■ What you are asked to do ■
Report every line below that has the string "reads" in it.

-------- Record set --------

(** * exam-prep: the PDF export of [src/index.tsx]

    A shallow embedding of [handlePdfExport] (lines 110-183 of
    [src/index.tsx]) together with the part of the jsPDF document object
    it drives, and the properties of the export that the design document
    states about it.

    Conventions of the embedding:
    - a JavaScript string is the list of its UTF-16 code units;
    - a JavaScript number used as a coordinate is a rational [Q]; every
      cursor value the code computes is an integer, so the arithmetic on
      it is exact;
    - the closure variables [doc] and [yPos] of [handlePdfExport] are the
      two fields of an explicit state threaded through a state-and-
      exception monad;
    - the collaborators that live outside the repository (the markdown
      normaliser, the text measurer of jsPDF, the page size jsPDF
      reports, [String.prototype.toLowerCase]) are variables of the
      sections below. *)

From Stdlib Require Import ZArith NArith QArith Lqa Lia.
From Stdlib Require Import Ascii String DecimalString.
From stdpp Require Import base decidable list gmap.

Set Default Proof Using "Type".

(** ** JavaScript strings *)

Module JsString.

(** A UTF-16 code unit. *)
Definition code_unit := N.

Definition t := list code_unit.

(** A string literal of the source, code unit by code unit. *)
Definition lit (s : string) : t :=
  List.map N_of_ascii (list_ascii_of_string s).

Definition is_digit (c : code_unit) : bool :=
  ((48 <=? c) && (c <=? 57))%N.

Definition is_upper (c : code_unit) : bool :=
  ((65 <=? c) && (c <=? 90))%N.

Definition is_lower (c : code_unit) : bool :=
  ((97 <=? c) && (c <=? 122))%N.

Definition is_ascii (c : code_unit) : bool := (c <? 128)%N.

(** The character class [[a-z0-9]] under the flag [i] (and without the
    flag [u]): a code unit belongs to it when its canonical form, the
    single-unit upper-casing that never maps a unit above 127 into
    ASCII, is one of [A-Z0-9]; these are the ASCII letters and digits. *)
Definition in_class_a_z_0_9_i (c : code_unit) : bool :=
  is_lower c || is_upper c || is_digit c.

Definition underscore : code_unit := 95%N.

(** [s.replace(/[^a-z0-9]/gi, '_')]: without the flag [u] the pattern is
    matched against single code units, and the flag [g] replaces every
    match. *)
Definition replace_non_alnum (s : t) : t :=
  List.map (fun c => if in_class_a_z_0_9_i c then c else underscore) s.

(** Lower-casing of one ASCII code unit. *)
Definition ascii_lower (c : code_unit) : code_unit :=
  if is_upper c then (c + 32)%N else c.

(** [String(n)] for a page number. *)
Definition of_nat (n : nat) : t :=
  lit (NilZero.string_of_uint (Nat.to_uint n)).

End JsString.

(** ** The jsPDF document object

    The part of jsPDF the export uses: a document is a list of pages,
    each the sequence of text operations drawn on it so far, a current
    page (1-based) and the current font, size and colour. *)

Module JsPDF.

Inductive FontStyle := Normal | Bold.

Inductive Align := AlignLeft | AlignCenter | AlignRight.

Inductive Color :=
| Gray (g : Z)
| RGB (r g b : Z).

(** One call of [doc.text]: the lines drawn (a single string is a
    one-line block), the anchor, the alignment, and the font state at
    the time of the call. *)
Record TextOp := mkTextOp {
  op_lines : list JsString.t;
  op_x : Q;
  op_y : Q;
  op_align : Align;
  op_font : FontStyle;
  op_size : Z;
  op_color : Color
}.

Abbreviation Page := (list TextOp).

Record t := mkDoc {
  pages : list Page;
  current : nat;
  font : FontStyle;
  fontSize : Z;
  textColor : Color
}.

(** [new jsPDF({ orientation: 'p', unit: 'pt', format: 'a4' })]: one
    empty page, which is current. *)
Definition create : t :=
  {| pages := [[]]; current := 1; font := Normal; fontSize := 16;
     textColor := Gray 0 |}.

Definition setFont (f : FontStyle) (d : t) : t :=
  {| pages := pages d; current := current d; font := f;
     fontSize := fontSize d; textColor := textColor d |}.

Definition setFontSize (s : Z) (d : t) : t :=
  {| pages := pages d; current := current d; font := font d;
     fontSize := s; textColor := textColor d |}.

Definition setTextColor (c : Color) (d : t) : t :=
  {| pages := pages d; current := current d; font := font d;
     fontSize := fontSize d; textColor := c |}.

(** [doc.text(lines, x, y, { align })] draws on the current page. *)
Definition text (ls : list JsString.t) (x y : Q) (a : Align) (d : t) : t :=
  let op := mkTextOp ls x y a (font d) (fontSize d) (textColor d) in
  {| pages := alter (fun p => p ++ [op]) (current d - 1) (pages d);
     current := current d; font := font d;
     fontSize := fontSize d; textColor := textColor d |}.

Definition getNumberOfPages (d : t) : nat := length (pages d).

(** [doc.addPage()] appends an empty page and makes it current. *)
Definition addPage (d : t) : t :=
  {| pages := pages d ++ [[]]; current := S (length (pages d));
     font := font d; fontSize := fontSize d; textColor := textColor d |}.

(** [doc.setPage(i)] selects page [i] when it exists. *)
Definition setPage (i : nat) (d : t) : t :=
  if (0 <? i)%nat && (i <=? length (pages d))%nat then
    {| pages := pages d; current := i; font := font d;
       fontSize := fontSize d; textColor := textColor d |}
  else d.

(** The operations drawn on page [i] (1-based). *)
Definition page (i : nat) (d : t) : Page :=
  default [] (pages d !! (i - 1)).

End JsPDF.

Import JsPDF.

(** ** Thrown values and the monad of the export *)

(** The value a collaborator throws. *)
Inductive exn := JsError (msg : JsString.t).

Inductive Result (A : Type) :=
| Ok (a : A)
| Throw (e : exn).

Arguments Ok {A} a.
Arguments Throw {A} e.

(** The closure variables of [handlePdfExport]: [doc] and [yPos]. *)
Record Env := mkEnv {
  doc : JsPDF.t;
  yPos : Q
}.

(** A statement of the export: it reads and writes [doc] and [yPos] and
    either completes or throws. *)
Definition M (A : Type) : Type := Env -> Result (A * Env).

#[global] Instance M_ret : MRet M := fun A a s => Ok (a, s).

#[global] Instance M_bind : MBind M := fun A B f m s =>
  match m s with
  | Ok (a, s') => f a s'
  | Throw e => Throw e
  end.

Definition raise {A} (r : Result A) : M A := fun s =>
  match r with
  | Ok a => Ok (a, s)
  | Throw e => Throw e
  end.

Definition on_doc (f : JsPDF.t -> JsPDF.t) : M unit := fun s =>
  Ok (tt, {| doc := f (doc s); yPos := yPos s |}).

Definition ask_doc {A} (f : JsPDF.t -> A) : M A := fun s => Ok (f (doc s), s).

Definition get_yPos : M Q := fun s => Ok (yPos s, s).

Definition set_yPos (y : Q) : M unit := fun s =>
  Ok (tt, {| doc := doc s; yPos := y |}).

(** [l.forEach(f)] *)
Fixpoint forEach {A} (f : A -> M unit) (l : list A) : M unit :=
  match l with
  | [] => mret tt
  | a :: l' => f a;; forEach f l'
  end.

(** [for (let i = from; i <= from + count - 1; i++) body(i)] *)
Fixpoint for_count (from count : nat) (body : nat -> M unit) : M unit :=
  match count with
  | O => mret tt
  | S count' => body from;; for_count (S from) count' body
  end.

(** [x > y] on numbers. *)
Definition Qgtb (x y : Q) : bool := negb (Qle_bool x y).

(** The numeric value of [lines.length]. *)
Definition len {A} (l : list A) : Q := inject_Z (Z.of_nat (length l)).

(** ** The application state the export reads and the effect it has *)

(** An element of [qaPairs]. *)
Record QAPair := mkQA {
  q : JsString.t;
  a : JsString.t
}.

(** The React state [handlePdfExport] closes over, and the files
    [doc.save] has handed to the browser so far. *)
Record App := mkApp {
  chatTitle : JsString.t;
  qaPairs : list QAPair;
  downloads : list (JsString.t * JsPDF.t)
}.

(** ** The export *)

Module Pdf.

Section PdfExport.

Local Open Scope Q_scope.

(** [doc.internal.pageSize.getHeight()] and [getWidth()]. *)
Variables pageHeight pageWidth : Q.

(** [marked.parse(text)] followed by reading [innerText] of an element
    holding the HTML; [marked.parse] may throw. *)
Variable toPlainText : JsString.t -> Result JsString.t.

(** [doc.splitTextToSize(text, maxWidth)], which measures with the
    current font and size of the document. *)
Variable splitTextToSize :
  FontStyle -> Z -> JsString.t -> Q -> list JsString.t.

(** [String.prototype.toLowerCase]. *)
Variable toLowerCase : JsString.t -> JsString.t.

Definition pageMargin : Q := 50.

Definition contentWidth : Q := pageWidth - pageMargin * 2.

(** The lowest cursor position a block may reach without a break. *)
Definition bottomLimit : Q := pageHeight - pageMargin.

Definition doc_splitTextToSize (s : JsString.t) (w : Q) : M (list JsString.t) :=
  ask_doc (fun d => splitTextToSize (font d) (fontSize d) s w).

Section Compose.

(** The title the export closes over. *)
Variable title : JsString.t.

(** Lines 121-127. *)
Definition addFooter (pageNumber : nat) : M unit :=
  on_doc (setFont Normal);;
  on_doc (setFontSize 9);;
  on_doc (setTextColor (Gray 150));;
  on_doc (text [title] pageMargin (pageHeight - 20) AlignLeft);;
  on_doc (text [JsString.of_nat pageNumber] (pageWidth - pageMargin)
            (pageHeight - 20) AlignRight).

(** Lines 129-149. *)
Definition renderMarkdown (text : JsString.t) : M unit :=
  innerText ← raise (toPlainText text);
  on_doc (setFont Normal);;
  on_doc (setFontSize 11);;
  on_doc (setTextColor (RGB 50 50 50));;
  splitText ← doc_splitTextToSize innerText contentWidth;
  let textHeight := len splitText * 12 in
  y ← get_yPos;
  (if Qgtb (y + textHeight) (pageHeight - pageMargin) then
     n ← ask_doc getNumberOfPages;
     addFooter n;;
     on_doc addPage;;
     set_yPos pageMargin
   else mret tt);;
  y ← get_yPos;
  on_doc (JsPDF.text splitText pageMargin y AlignLeft);;
  set_yPos (y + (textHeight + 10)).

(** Lines 151-157: the title heading. *)
Definition drawTitle : M unit :=
  set_yPos 80;;
  on_doc (setFont Bold);;
  on_doc (setFontSize 24);;
  on_doc (setTextColor (RGB 0 0 0));;
  titleLines ← doc_splitTextToSize title contentWidth;
  y ← get_yPos;
  on_doc (text titleLines (pageWidth / 2) y AlignCenter);;
  set_yPos (y + (len titleLines * 26 + 40)).

(** Lines 160-170: the question of one pair. *)
Definition drawQuestion (qa : QAPair) : M unit :=
  on_doc (setFont Bold);;
  on_doc (setFontSize 12);;
  on_doc (setTextColor (RGB 0 0 0));;
  qLines ← doc_splitTextToSize (q qa) contentWidth;
  y ← get_yPos;
  (if Qgtb (y + len qLines * 14) (pageHeight - pageMargin) then
     n ← ask_doc getNumberOfPages;
     addFooter n;;
     on_doc addPage;;
     set_yPos pageMargin
   else mret tt);;
  y ← get_yPos;
  on_doc (text qLines pageMargin y AlignLeft);;
  set_yPos (y + (len qLines * 14 + 15)).

(** Line 173: the space after a pair. *)
Definition pairSpacing : M unit :=
  y ← get_yPos;
  set_yPos (y + 25).

(** The body of the [forEach], lines 160-173. *)
Definition drawPair (qa : QAPair) : M unit :=
  drawQuestion qa;;
  renderMarkdown (a qa);;
  pairSpacing.

(** Lines 178-179: the body of the footer loop. *)
Definition stampPage (i : nat) : M unit :=
  on_doc (setPage i);;
  addFooter i.

(** Lines 176-180: the footer pass. *)
Definition stampFooters : M unit :=
  totalPages ← ask_doc getNumberOfPages;
  for_count 1 totalPages stampPage.

(** Lines 151-174: everything drawn before the footer pass. *)
Definition layoutContent (pairs : list QAPair) : M unit :=
  drawTitle;;
  forEach drawPair pairs.

(** Lines 113-180, from the fresh document of line 113 and the
    cursor of line 119. *)
Definition compose (pairs : list QAPair) : Result (unit * Env) :=
  (layoutContent pairs;; stampFooters)
    {| doc := JsPDF.create; yPos := pageMargin |}.

End Compose.

(** Line 182: the name of the saved file. *)
Definition fileName (title : JsString.t) : JsString.t :=
  toLowerCase (JsString.replace_non_alnum title) ++ JsString.lit ".pdf".

(** [handlePdfExport], lines 110-183: the application after the call,
    and the exception that escaped it, if any. *)
Definition handlePdfExport (app : App) : App * option exn :=
  match qaPairs app with
  | [] => (app, None)
  | _ =>
    match compose (chatTitle app) (qaPairs app) with
    | Throw e => (app, Some e)
    | Ok (_, s) =>
      ({| chatTitle := chatTitle app; qaPairs := qaPairs app;
          downloads := downloads app ++ [(fileName (chatTitle app), doc s)] |},
       None)
    end
  end.

End PdfExport.

(** ** Notions the statements below use *)

(** What [replace] and [toLowerCase] together do to one code unit of the
    title. *)
Definition fileName_unit (c : JsString.code_unit) : JsString.code_unit :=
  if JsString.in_class_a_z_0_9_i c then JsString.ascii_lower c
  else JsString.underscore.

(** [toLowerCase] on a string of ASCII code units lower-cases the letters
    [A-Z] and keeps every other unit. *)
Definition lowers_ascii (toLowerCase : JsString.t -> JsString.t) : Prop :=
  forall s : JsString.t,
    Forall (fun c => JsString.is_ascii c = true) s ->
    toLowerCase s = List.map JsString.ascii_lower s.

#[global] Instance Align_eq_dec : EqDecision Align.
Proof. solve_decision. Defined.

--------

■ Finished task ■
(** A statement of the export: it reads and writes [doc] and [yPos] and
(** ** The application state the export reads and the effect it has *)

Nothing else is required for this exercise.